== Segment start ==

(** * Sharpe ratio optimizer: a shallow embedding of [sharpe_optimizer.py]

    Scalars are IEEE binary64 numbers (numpy's [float64], Python's [float]),
    embedded as Rocq's primitive floats.  A missing observation in a pandas
    table is the float NaN, exactly as pandas stores it in a float column.
    Exceptions are values of [exn] carried by the [result] monad. *)

From Stdlib Require Import String List ZArith Bool Lia Sorted.
From Stdlib Require Import Floats.
Import ListNotations.

Local Open Scope list_scope.

(** ** IEEE binary64 *)

Module F64.

Definition notna (x : float) : bool := negb (is_nan x).

(** An int as a float, in Python and in numpy: the binary64 number nearest
    to it, ties to even, at any magnitude.  An integer beyond the range of
    binary64 gives an infinity here, where Python raises [OverflowError];
    nothing below is stated about the program at such an integer. *)
Definition of_int (z : Z) : float :=
  SF2Prim (binary_normalize prec emax z 0 false).

Definition of_nat (n : nat) : float := of_int (Z.of_nat n).

(** [np.isfinite]: neither NaN nor an infinity. *)
Definition isfinite (x : float) : bool := (abs x <? infinity)%float.

(** A strictly positive finite number: what a quoted price is. *)
Definition finite_pos (x : float) : bool :=
  ((0 <? x) && (x <? infinity))%float.

(** A specification float that is not NaN and carries the sign [s]. *)
Definition signed (s : bool) (f : spec_float) : Prop :=
  match f with
  | S754_nan => False
  | S754_zero s' | S754_infinity s' | S754_finite s' _ _ => s' = s
  end.

End F64.

(** ** Exceptions and the error monad *)

Inductive exn : Type :=
| ValueError (msg : string)
| RuntimeError (msg : string)
| OverflowError (msg : string)
| ZeroDivisionError (msg : string).

Inductive result (A : Type) : Type :=
| Ok (a : A)
| Raise (e : exn).

Arguments Ok {A} a.
Arguments Raise {A} e.

Definition bind {A B} (m : result A) (k : A -> result B) : result B :=
  match m with
  | Ok a => k a
  | Raise e => Raise e
  end.

Notation "x <- m ;; k" := (bind m (fun x => k))
  (at level 61, m at next level, right associativity).

Definition raises {A} (m : result A) : Prop := exists e, m = Raise e.
Lemma unmatched_instruction_rejected_witness :
  GovernanceAgent.processInstruction demoAgent "hello" demoWorld =
  (Returned
     (AgentResponse.mk
        false
        "Unsupported governance instruction"
        None
        (Some (AgentError.mk 400 "Could not parse governance instruction"))
        None),
   demoWorld).
Proof.
  apply (unmatched_instruction_rejected demoAgent "hello" demoWorld).
  intros k [<-|[<-|[<-|[<-|[]]]]]; reflexivity.
Defined.

(* ================================================================== *)
(** ** Title extraction *)

(** C3, evaluated at the scenario text.  The lower-cased text reads
    "create a new proposal ...", in which "create proposal" does not occur,
    and it contains no other keyword: the call is answered as unsupported and
    carries no payload, hence no title. *)
Theorem fundGrants_unsupported (self : GovernanceAgent.t) (w : World) :
  GovernanceAgent.processInstruction self fundGrants w
  = (Returned GovernanceAgent.unsupported, w)
  /\ AgentResponse.data GovernanceAgent.unsupported = None.
Proof. split; reflexivity. Qed.

(** The second half of C3 holds: an instruction routed to the proposal
    handler that does not contain "titled" gets the default title. *)
Lemma title_defaults_without_marker
  (self : GovernanceAgent.t) (s : string) (w : World) :
  classify s = Some CreateProposal ->
  includes s "titled" = false ->
  exists env w' p,
    GovernanceAgent.processInstruction self s w = (Returned env, w')
    /\ AgentResponse.data env = Some (Proposal p)
    /\ ProposalResult.title p = "Untitled Proposal".
Proof.
  intros C T. rewrite processInstruction_dispatch, C. cbn [runHandler].
  destruct (createProposal_returns self s w) as (title & -> & D & _).
  rewrite (D T). do 3 eexists; repeat split.
Qed.
Lemma create_installer_without_title_changes_nothing_witness :
  create_installer Demo.platform "C:/tmp/run/root" Demo.extracted_untitled
  = (Raise (AttributeError "'NoneType' object has no attribute 'group'"),
     Demo.extracted_untitled).
Proof.
  apply (create_installer_without_title_changes_nothing Demo.platform
           "C:/tmp/run/root" "app.exe" Demo.manifest_text "<html></html>"
           Demo.manifest (JString "demo") Demo.extracted_untitled);
    reflexivity.
Defined.

(** ** What the archive steps write *)

(** X10: whatever its outcome, [rezip] touches at most three paths, the
    archive, its temporary file and the generated [.zip] beside it, and the
    temporary file is never left behind.  When it succeeds the generated
    [.zip] is gone too and the archive is a zip; when it fails the archive is
    what it was. *)
Theorem rezip_changes_only_the_archive
    (P : platform) (self : OptionsWorker) (w : world) :
  let name := temp_name P (files w) in
  let after := files (rezip P self w).2 in
  (∀ q, q ≠ filename self → q ≠ name → q ≠ name +:+ ".zip" →
        after !! q = files w !! q)
  ∧ after !! name = None
  ∧ ((rezip P self w).1 = Ok () →
     (name +:+ ".zip" ≠ filename self → after !! (name +:+ ".zip") = None)
     ∧ (name ≠ filename self → ∃ zip, after !! filename self = Some (Zip zip)))
  ∧ (∀ e, (rezip P self w).1 = Raise e →
          filename self ≠ name → filename self ≠ name +:+ ".zip" →
          after !! filename self = files w !! filename self).
Proof.
  intros name after. subst after. rewrite rezip_eq. fold name. cbv zeta.
  destruct (can_replace P _ _ _ && negb _); cbn [fst snd files]; split_and!.
  - intros q H1 H2 H3.
    rewrite lookup_delete_ne, lookup_insert_ne, lookup_delete_ne,
      lookup_insert_ne, lookup_insert_ne by done. done.
  - apply lookup_delete_eq.
  - intros _. split.
    + intros H. destruct (decide (name = name +:+ ".zip")) as [E|E].
      * rewrite <- E at 1. apply lookup_delete_eq.
      * rewrite lookup_delete_ne, lookup_insert_ne by done. apply lookup_delete_eq.
    + intros H. eexists. rewrite lookup_delete_ne by done. apply lookup_insert_eq.
  - done.
  - intros q H1 H2 H3.
    rewrite lookup_delete_ne, lookup_insert_ne, lookup_insert_ne by done. done.
  - apply lookup_delete_eq.
  - done.
  - intros e _ H1 H2.
    rewrite lookup_delete_ne, lookup_insert_ne, lookup_insert_ne by done. done.
Qed.

Lemma split_no_sep (sep : ascii) (s : string) :
  Forall (λ x, Str.count sep x = 0) (Str.split sep s).
Proof.
  induction s as [|c s IH]; [by repeat constructor|]. cbn [Str.split].
  destruct (Ascii.eqb c sep) eqn:Hc; [by constructor|].
  destruct (Str.split sep s) as [|h t].
  - repeat constructor. cbn [Str.count]. by rewrite Ascii.eqb_sym, Hc.
  - apply Forall_cons in IH as [Hh Ht]. constructor; [|done].
    cbn [Str.count]. by rewrite Ascii.eqb_sym, Hc, Hh.
Qed.

(** A sanitized member name is relative: it does not begin with the
    separator. *)
Lemma sanitize_relative (name : string) :
  Str.startswith "/" (sanitize name) = false.
Proof.
  unfold sanitize.
  pose proof (split_no_sep "/" name) as H.
  assert (Forall (λ x, Str.count "/" x = 0 ∧ x ≠ "")
            (filter (λ x, x ≠ "" ∧ x ≠ "." ∧ x ≠ "..") (Str.split "/" name))) as Hf.
  { apply Forall_forall. intros x [Hx Hin]%list_elem_of_filter.
    split; [|by destruct Hx]. by eapply Forall_forall in H. }
  destruct Hf as [|x l [Hc Hx] Hl]; [done|].
  destruct x as [|c x]; [done|].
  cbn [Str.count] in Hc.
  destruct (Ascii.eqb "/" c) eqn:E; [lia|].
  destruct l; cbn [Str.join]; rewrite ?str_app_cons; cbn [Str.startswith];
    by rewrite E.
Qed.

Lemma keeps_ensure_directory (q p : string) :
  p ≠ q → respects (keeps q) (ensure_directory p).
Proof.
  intros Hp w. unfold keeps, ensure_directory, mbind, M_bind, get_files. simpl.
  destruct (files w !! p) as [[]|]; simpl; try done. by rewrite lookup_insert_ne.
Qed.

Lemma keeps_makedirs (q : string) (dirs : list string) :
  Forall (λ p, p ≠ q) dirs → respects (keeps q) (makedirs dirs).
Proof.
  induction 1 as [|p dirs Hp _ IH]; [done|]. cbn [makedirs].
  apply keeps_bind; [by apply keeps_ensure_directory|done].
Qed.

(** A member is extracted below the destination, whatever its name. *)
Lemma keeps_extract_member (dest q : string) (member : string * file) :
  plain_dir dest = true → below dest q = false →
  respects (keeps q) (extract_member dest member).
Proof.
  intros Hd Hq. unfold extract_member.
  assert (∀ a, Str.startswith "/" a = false → os_path_join dest a ≠ q) as Hout.
  { intros a Ha. rewrite os_path_join_plain by done. intros <-.
    by rewrite below_join in Hq. }
  pose proof (sanitize_relative member.1) as Hrel.
  apply keeps_bind.
  { apply keeps_makedirs, Forall_forall. intros p (a & -> & Ha)%list_elem_of_fmap.
    apply Hout. by eapply ancestors_relative. }
  intros _. destruct (Str.endswith "/" member.1).
  - destruct (String.eqb _ ""); [done|]. by apply keeps_ensure_directory, Hout.
  - intros w. unfold keeps, mbind, M_bind, get_files, put_files, raise. simpl.
    destruct (String.eqb _ "" || is_directory _ _); simpl; [done|].
    rewrite lookup_insert_ne; [done|]. by apply Hout.
Qed.

Lemma keeps_extractall (dest q : string) (zip : list (string * file)) :
  plain_dir dest = true → below dest q = false →
  respects (keeps q) (extractall zip dest).
Proof.
  intros Hd Hq. induction zip as [|member zip IH]; [done|]. cbn [extractall].
  apply keeps_bind; [by apply keeps_extract_member|done].
Qed.

(** The three steps after the archive is opened write nothing. *)
Lemma ExtractWorker_run_files (ew : ExtractWorker) (w : world) :
  files (ExtractWorker_run ew w).2
  = match files w !! ew_filename ew with
    | Some (Zip zip) => files (extractall zip (ew_dest ew) w).2
    | _ => files w
    end.
Proof.
  destruct (files w !! ew_filename ew) as [[content|zip|]|] eqn:Hf.
  2: { rewrite (ExtractWorker_run_eq ew w zip Hf).
       destruct (extractall zip (ew_dest ew) w) as [[[]|e] w1]; [|done].
       destruct zip as [|info rest]; [done|]. cbv zeta.
       by destruct (exists_in _ _). }
  all: unfold ExtractWorker_run, open_zip, mbind, M_bind, get_files; simpl;
    by rewrite Hf.
Qed.

(** X11: whatever the archive holds, and whether or not it can be opened
    at all, [ExtractWorker._run] leaves every path that is not below its
    destination directory as it was: member names cannot lead out of it. *)
Theorem ExtractWorker_run_writes_below_dest
    (ew : ExtractWorker) (w : world) (q : string) :
  plain_dir (ew_dest ew) = true →
  below (ew_dest ew) q = false →
  files (ExtractWorker_run ew w).2 !! q = files w !! q.
Proof.
  intros Hd Hq. rewrite ExtractWorker_run_files.
  destruct (files w !! ew_filename ew) as [[content|zip|]|]; try done.
  by apply keeps_extractall.
Qed.

Lemma ExtractWorker_run_writes_below_dest_witness :
  files (ExtractWorker_run Demo.extract_worker Demo.selected).2 !! "C:/dl/demo.zip"
  = files Demo.selected !! "C:/dl/demo.zip".
Proof.
  apply (ExtractWorker_run_writes_below_dest Demo.extract_worker Demo.selected
           "C:/dl/demo.zip"); reflexivity.
Defined.

(** A member name that tries to climb out of the destination. *)
Example extract_member_drops_parent_components :
  map_to_list
    (files (extract_member "C:/tmp/run" ("../../Windows/evil.exe", Data "MZ")
              (World ∅ [])).2)
  = [("C:/tmp/run/Windows/evil.exe", Data "MZ");
     ("C:/tmp/run/Windows", Directory)].
Proof. by vm_compute. Qed.

(** ** The end of a run and the guards of the Continue button *)



(** When the file browser cannot be started the exception leaves the slot:
    the run is neither cleaned up nor removed. *)
Example worker_finished_without_explorer :
  let P := {| app_dir := "C:/app"; listdir := children;
              json_loads := json_loads Demo.platform;
              image_to_ico := image_to_ico Demo.platform;
              run_process := Demo.tool;
              temp_name := temp_name Demo.platform;
              can_start := λ _ _, false;
              can_replace := λ _ _ _, true;
              failed_save := λ _, None |} in
  worker_finished P Demo.ready_widget (World (files Demo.extracted) [])
  = (Demo.ready_widget,
     World (files Demo.extracted) [SuccessDialog "Success"]).
Proof. by vm_compute. Qed.

(** X13: with neither box checked, or with create-installer checked and
    the save dialog dismissed, [click] starts no worker: no file changes,
    the only events are the start and end of the process and the error
    dialog, and the controls are visible again. *)
Theorem click_guards_start_nothing
    (P : platform) (fix_icon_checked create_installer_checked : bool)
    (chosen extracted : string) (self : ProjectOptionsWidget) (w : world) :
  w_extracted_contents self = Some extracted →
  (fix_icon_checked = false ∧ create_installer_checked = false)
  ∨ (create_installer_checked = true ∧ chosen = "") →
  let after := click P fix_icon_checked create_installer_checked chosen self w in
  files after.2 = files w
  ∧ events after.2
    = events w
      ++ [ProcessStarted; ProcessEnded;
          ErrorDialog (if negb fix_icon_checked && negb create_installer_checked
                       then "You have to check at least one of the boxes"
                       else "No file selected")]
  ∧ controls after.1 = match controls self with Some _ => Some true | None => None end
  ∧ progress_widget after.1 = false
  ∧ w_extracted_contents after.1 = Some extracted.
Proof.
  intros Hext Hguard after. subst after. unfold click. rewrite Hext.
  destruct Hguard as [[-> ->]|[-> ->]].
  - cbn. rewrite <- !app_assoc. by destruct (controls self).
  - destruct fix_icon_checked; cbn; rewrite <- !app_assoc;
      by destruct (controls self).
Qed.

Lemma click_guards_start_nothing_witness :
  files (click Demo.platform false false "" Demo.ready_widget Demo.extracted).2
  = files Demo.extracted.
Proof.
  refine (proj1 (click_guards_start_nothing Demo.platform false false ""
                   "C:/tmp/run/root" Demo.ready_widget Demo.extracted _ _)).
  - reflexivity.
  - by left.
Defined.

(** ** The main window *)

(** X14: while a project is open, selecting or dropping further files
    opens nothing: the project the window holds stays the same, no file
    changes, and all that happens is the error dialog of the guard, once for
    each attempt that gets as far as [on_file_selected]. *)
Theorem one_project_at_a_time
    (self : MainWindow) (widget : ProjectOptionsWidget)
    (actions : list file_action) (w : world) :
  configure_widget self = Some widget →
  let after := foldl file_action_step (self, w) actions in
  after.1 = self
  ∧ files after.2 = files w
  ∧ ∃ n, n ≤ length actions
         ∧ events after.2
           = events w ++ replicate n (ErrorDialog "Already have a file open").
Proof.
  intros Hopen. cbv zeta. revert w.
  induction actions as [|a actions IH]; intros w.
  - cbn. split_and!; [done|done|]. exists 0. by rewrite app_nil_r.
  - cbn [foldl]. unfold file_action_step at 2 4 6. cbn [fst snd].
    assert (∃ k, k ≤ 1
                 ∧ match a with
                   | Select file temp_dir => on_file_selected file temp_dir self w
                   | Drop file temp_dir => dropEvent file temp_dir self w
                   end
                   = (self, World (files w)
                              (events w ++ replicate k
                                 (ErrorDialog "Already have a file open"))))
      as (k & Hk & ->).
    { unfold dropEvent, on_file_selected. rewrite Hopen.
      destruct a as [file temp_dir|file temp_dir].
      - by exists 1.
      - destruct (is_process_ongoing self).
        + exists 0. split; [lia|]. cbn. rewrite app_nil_r. by destruct w.
        + by exists 1. }
    destruct (IH (World (files w)
                    (events w ++ replicate k
                       (ErrorDialog "Already have a file open"))))
      as (H1 & H2 & n & Hn & H3).
    split_and!; [done|done|]. exists (k + n). split; [cbn; lia|].
    rewrite H3. cbn [events]. by rewrite <- app_assoc, replicate_add.
Qed.
(** * Model of [src/sdk/func_call.py]: tool registry, Chain, AuthReloader
    and ChainReloader.

    Python dicts whose iteration order matters ([ToolManager.__tool],
    [ToolManager.__function]) are association lists with the in-place
    overwrite of [d[k] = v]; the dicts used only by key ([AuthReloader.auth],
    [ChainReloader.chain]) are [gmap string _].  Python [int] is [Z]. *)

From Stdlib Require Import ZArith String Ascii Sorted Permutation.
From stdpp Require Import base gmap strings list.

Open Scope Z_scope.

(* ------------------------------------------------------------------ *)
(** ** Python values and exceptions *)

(** [arg: Any] of [Chain]: a few Python values. *)
Inductive PyAny :=
| PyNone
| PyInt (z : Z)
| PyStr (s : string).

(** The exceptions the dict and list primitives used below can raise. *)
Inductive PyExn :=
| KeyError (k : string)
| IndexError.

Inductive res (A : Type) :=
| Ok (a : A)
| Raise (e : PyExn).
Arguments Ok {A} a.
Arguments Raise {A} e.

Definition res_bind {A B} (r : res A) (k : A -> res B) : res B :=
  match r with
  | Ok a => k a
  | Raise e => Raise e
  end.

(** [d[k]]: raises [KeyError] on a missing key. *)
Definition dict_getitem {V} (d : gmap string V) (k : string) : res V :=
  match d !! k with
  | Some v => Ok v
  | None => Raise (KeyError k)
  end.

(** [l.pop()]: removes and returns the last element, [IndexError] on []. *)
Definition list_pop {A} (l : list A) : res (A * list A) :=
  match rev l with
  | [] => Raise IndexError
  | x :: r => Ok (x, rev r)
  end.

(* ------------------------------------------------------------------ *)
(** ** [class Chain(BaseModel)] *)

Record Chain := mkChain {
  user_id : string;
  address : string;
  time : Z;
  arg : PyAny;
  uuid : string
}.

(** The class body is evaluated once, at import: the default of [uuid] is
    the single value [shortuuid.uuid()] returned then, stored in the class. *)
Record ChainClass := { Chain_uuid_default : string }.

(** Loading the module: [uuid: str = shortuuid.uuid()] with [generated] the
    value that call returned. *)
Definition load_Chain_class (generated : string) : ChainClass :=
  {| Chain_uuid_default := generated |}.

(** [Chain(user_id=..., address=..., time=..., arg=..., uuid=...)]; an
    omitted keyword ([None] here) takes the class default. *)
Definition Chain_new (cls : ChainClass) (user_id address : string)
    (time : option Z) (arg : PyAny) (uuid : option string) : Chain :=
  {| user_id := user_id;
     address := address;
     time := default 0 time;
     arg := arg;
     uuid := default (Chain_uuid_default cls) uuid |}.

(* ------------------------------------------------------------------ *)
(** ** [list.sort(key=lambda x: x.time, reverse=True)]

    Python's sort is stable, and with [reverse=True] elements with equal
    keys keep their original order.  Insertion sort that puts each element
    after every element whose key is [>=] its own computes that list. *)

Fixpoint ins_desc (x : Chain) (l : list Chain) : list Chain :=
  match l with
  | [] => [x]
  | y :: r => if time y <? time x then x :: y :: r else y :: ins_desc x r
  end.

Definition sort_time_desc (l : list Chain) : list Chain :=
  fold_left (fun acc x => ins_desc x acc) l [].

(* ------------------------------------------------------------------ *)
(** ** [class AuthReloader]: the class-level dict [auth] *)

(** [self.auth[task.uuid] = task] *)
Definition auth_add_task (auth : gmap string Chain) (task : Chain)
    : gmap string Chain :=
  <[uuid task := task]> auth.

(** [self.auth.pop(uuid, None)]: pop with a default never raises. *)
Definition auth_get_task (auth : gmap string Chain) (uuid : string)
    : res (option Chain * gmap string Chain) :=
  match auth !! uuid with
  | Some c => Ok (Some c, delete uuid auth)
  | None => Ok (None, auth)
  end.

(* ------------------------------------------------------------------ *)
(** ** [class ChainReloader]: the class-level dict [chain] *)

(** [add_task]: create the user's list if absent, append, sort descending. *)
Definition chain_add_task (chain : gmap string (list Chain)) (task : Chain)
    : res (gmap string (list Chain)) :=
  let chain1 :=
    match chain !! user_id task with
    | None => <[user_id task := []]> chain
    | Some _ => chain
    end in
  res_bind (dict_getitem chain1 (user_id task)) (fun l =>
    Ok (<[user_id task := sort_time_desc (l ++ [task])]> chain1)).

(** [get_task]: pop the last element of the user's list, if any. *)
Definition chain_get_task (chain : gmap string (list Chain)) (user_id : string)
    : res (option Chain * gmap string (list Chain)) :=
  match chain !! user_id with
  | Some _ =>
      res_bind (dict_getitem chain user_id) (fun l =>
        if Nat.ltb 0 (length l) then
          res_bind (list_pop l) (fun '(data, l') =>
            Ok (Some data, <[user_id := l']> chain))
        else Ok (None, chain))
  | None => Ok (None, chain)
  end.

(** A sequence of [add_task] calls. *)
Fixpoint chain_add_all (chain : gmap string (list Chain)) (tasks : list Chain)
    : res (gmap string (list Chain)) :=
  match tasks with
  | [] => Ok chain
  | t :: ts => res_bind (chain_add_task chain t) (fun c => chain_add_all c ts)
  end.

(** [n] successive [get_task(user_id)] calls, collecting the results. *)
Fixpoint chain_get_n (chain : gmap string (list Chain)) (user_id : string)
    (n : nat) : res (list (option Chain) * gmap string (list Chain)) :=
  match n with
  | O => Ok ([], chain)
  | S n' =>
      res_bind (chain_get_task chain user_id) (fun '(r, c) =>
        res_bind (chain_get_n c user_id n') (fun '(rs, c') =>
          Ok (r :: rs, c')))
  end.

(* ------------------------------------------------------------------ *)
(** ** Instances and class attributes

    [auth = {}] and [chain = {}] are class attributes.  [self.auth] resolves
    to an attribute of the instance if it has one, else to the class's; the
    item assignment / [pop] then mutates that dict object.  Neither class has
    an [__init__], so [AuthReloader()] creates an instance with no attribute
    of its own. *)

Record World := {
  w_auth : gmap string Chain;                      (** [AuthReloader.auth] *)
  w_chain : gmap string (list Chain);              (** [ChainReloader.chain] *)
  w_auth_own : gmap nat (gmap string Chain);       (** instance [auth] attrs *)
  w_chain_own : gmap nat (gmap string (list Chain)); (** instance [chain] attrs *)
  w_next : nat                                     (** next object id *)
}.
(** For caches built by [buildCaches]: in detail mode, when the selected
    station [s] is among the kept nodes, [top] is the first five entries of
    [s]'s route Map, ranked by the stable descending sort on the count and
    restricted to kept destinations.  Destinations of equal count are thus
    ranked in the Map's insertion order. *)
Lemma top_from_route_map allData c st s n m :
  cleanData allData -> buildCaches allData = Some c ->
  stationAgg st = Some (c_stationAgg c) ->
  isDetail st = true -> selectedStation st = Some s -> s <> "" ->
  n ∈ nodes st -> Node.name n = s -> routes st !! s = Some m ->
  top st
  = take 5 ((fun tc => Link.mk s tc.1 tc.2)
              <$> filter (fun tc => tc.1 ∈ included st)
                         (js_sort byCountDesc (JsMap.entries m))).
Proof.
  intros Hclean Hbuild Hsa Hd Hsel Hs Hn Hname Hm.
  assert (detailMode st = true) as Hmode.
  { unfold detailMode. rewrite Hd, Hsel. simpl. by destruct (String.eqb_spec s ""). }
  assert (cellOk (aggMap st)) as Hok.
  { unfold aggMap. rewrite Hsa. simpl.
    destruct (cell (c_stationAgg c) (memberKey st) (monthKey st)) as [agg|] eqn:E.
    - simpl. by eapply (buildCaches_cellOk allData c).
    - split; constructor. }
  rewrite top_detail by done. unfold linksRaw.
  destruct (filter_links_of_selected st s (nodes st) Hsel (nodes_names_NoDup st Hok))
    as [_ ->%(fun H => H n Hn Hname)].
  assert (linksOf st n
          = (fun tc => Link.mk s tc.1 tc.2)
              <$> filter (fun tc => tc.1 ∈ included st)
                         (js_sort byCountDesc (JsMap.entries m))) as ->.
  { unfold linksOf. rewrite Hname, Hm, Hd, Hsel.
    by rewrite bool_decide_eq_true_2. }
  f_equal.
  apply (js_sort_sorted_id byValueDesc (fun l => - Link.value l)).
  { intros a b. unfold byValueDesc. lia. }
  apply (StronglySorted_fmap _ (fun a b : string * Z => - a.2 <= - b.2)); [done|].
  apply StronglySorted_filter.
  apply (js_sort_sorted byCountDesc (fun tc => - tc.2)).
  intros a b. unfold byCountDesc. lia.
Qed.





(** ** Rounding to the nearest double *)

Section Rounding.
Local Open Scope Q_scope.

Lemma pow2_pos (k : Z) : 0 < 2 ^ k.
Proof. apply Qpower_0_lt. reflexivity. Qed.

Lemma pow2_Z (k : Z) : (0 <= k)%Z -> inject_Z (2 ^ k) == 2 ^ k.
Proof. intros H. apply (Zpower_Qpower 2 k H). Qed.

Lemma pow2_le (a b : Z) : (a <= b)%Z -> 2 ^ a <= 2 ^ b.
Proof. intros H. apply Qpower_le_compat_l; [exact H|]. discriminate. Qed.

Lemma pow2_lt_inv (a b : Z) : 2 ^ a < 2 ^ b -> (a < b)%Z.
Proof. intros H. apply (Qpower_lt_compat_l_inv 2); [exact H|reflexivity]. Qed.

Lemma pow2_split (a b : Z) : 2 ^ (a + b) == 2 ^ a * 2 ^ b.
Proof. apply Qpower_plus. discriminate. Qed.

Lemma pow2_succ (a : Z) : 2 ^ (a + 1) == 2 * 2 ^ a.
Proof. rewrite pow2_split. change (2 ^ 1) with 2. ring. Qed.

(** [ilog2] is the binary exponent. *)
Lemma ilog2_spec (x : Q) : 0 < x -> 2 ^ ilog2 x <= x /\ x < 2 ^ (ilog2 x + 1).
Proof.
  intros Hx. unfold ilog2.
  destruct x as [a b]. simpl Qnum. simpl Qden.
  assert (0 < a)%Z as Ha by (unfold Qlt in Hx; simpl in Hx; lia).
  destruct (Z.log2_spec a Ha) as [A1 A2].
  destruct (Z.log2_spec (Z.pos b) ltac:(lia)) as [B1 B2].
  pose proof (Z.log2_nonneg a) as La. pose proof (Z.log2_nonneg (Z.pos b)) as Lb.
  set (la := Z.log2 a) in *. set (lb := Z.log2 (Z.pos b)) in *.
  assert (a # b == inject_Z a / inject_Z (Z.pos b)) as Ex by apply Qmake_Qdiv.
  set (A := inject_Z a) in *. set (B := inject_Z (Z.pos b)) in *.
  assert (2 ^ la <= A /\ A < 2 * 2 ^ la) as [QA1 QA2].
  { rewrite <- pow2_succ, <- !pow2_Z by lia. unfold A.
    rewrite <- Zle_Qle, <- Zlt_Qlt. replace (la + 1)%Z with (Z.succ la) by lia. done. }
  assert (2 ^ lb <= B /\ B < 2 * 2 ^ lb) as [QB1 QB2].
  { rewrite <- pow2_succ, <- !pow2_Z by lia. unfold B.
    rewrite <- Zle_Qle, <- Zlt_Qlt. replace (lb + 1)%Z with (Z.succ lb) by lia. done. }
  pose proof (pow2_pos la) as PA. pose proof (pow2_pos lb) as PB.
  assert (0 < B) as HB by Lqa.lra.
  assert ((a # b) * B == A) as Hx'.
  { rewrite Ex. field. Lqa.lra. }
  set (x := a # b) in *.
  assert (2 ^ (la - lb) * 2 ^ lb == 2 ^ la) as Ed.
  { rewrite <- pow2_split. by replace (la - lb + lb)%Z with la by lia. }
  set (D := 2 ^ (la - lb)) in *.
  pose proof (pow2_pos (la - lb)) as PD. fold D in PD.
  destruct (Qle_bool D x) eqn:E.
  - apply Qle_bool_iff in E. split; [exact E|].
    rewrite pow2_succ. fold D.
    apply (Qmult_lt_r _ _ B HB). rewrite Hx'.
    assert (D * 2 ^ lb <= D * B) by (apply Qmult_le_l; Lqa.lra).
    Lqa.lra.
  - assert (x < D) as Hlt.
    { apply Qnot_le_lt. intros H. apply Qle_bool_iff in H. congruence. }
    replace (la - lb - 1 + 1)%Z with (la - lb)%Z by lia. split; [|exact Hlt].
    assert (2 * 2 ^ (la - lb - 1) == D) as E1.
    { rewrite <- pow2_succ. unfold D. by replace (la - lb - 1 + 1)%Z with (la - lb)%Z by lia. }
    set (H' := 2 ^ (la - lb - 1)) in *.
    apply (Qmult_le_r _ _ B HB). rewrite Hx'.
    assert (H' * B <= H' * (2 * 2 ^ lb)).
    { apply Qmult_le_l; [|Lqa.lra]. Lqa.lra. }
    Lqa.nra.
Qed.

== Segment end ==

● What is needed: The response should be the listing above, limited to the lines between the one holding "user_id : string;" and the one holding "(** ** [list.sort(key=lambda", inclusive, reproduced exactly.

● Exercise answer:
  user_id : string;
  address : string;
  time : Z;
  arg : PyAny;
  uuid : string
}.

(** The class body is evaluated once, at import: the default of [uuid] is
    the single value [shortuuid.uuid()] returned then, stored in the class. *)
Record ChainClass := { Chain_uuid_default : string }.

(** Loading the module: [uuid: str = shortuuid.uuid()] with [generated] the
    value that call returned. *)
Definition load_Chain_class (generated : string) : ChainClass :=
  {| Chain_uuid_default := generated |}.

(** [Chain(user_id=..., address=..., time=..., arg=..., uuid=...)]; an
    omitted keyword ([None] here) takes the class default. *)
Definition Chain_new (cls : ChainClass) (user_id address : string)
    (time : option Z) (arg : PyAny) (uuid : option string) : Chain :=
  {| user_id := user_id;
     address := address;
     time := default 0 time;
     arg := arg;
     uuid := default (Chain_uuid_default cls) uuid |}.

(* ------------------------------------------------------------------ *)
(** ** [list.sort(key=lambda x: x.time, reverse=True)]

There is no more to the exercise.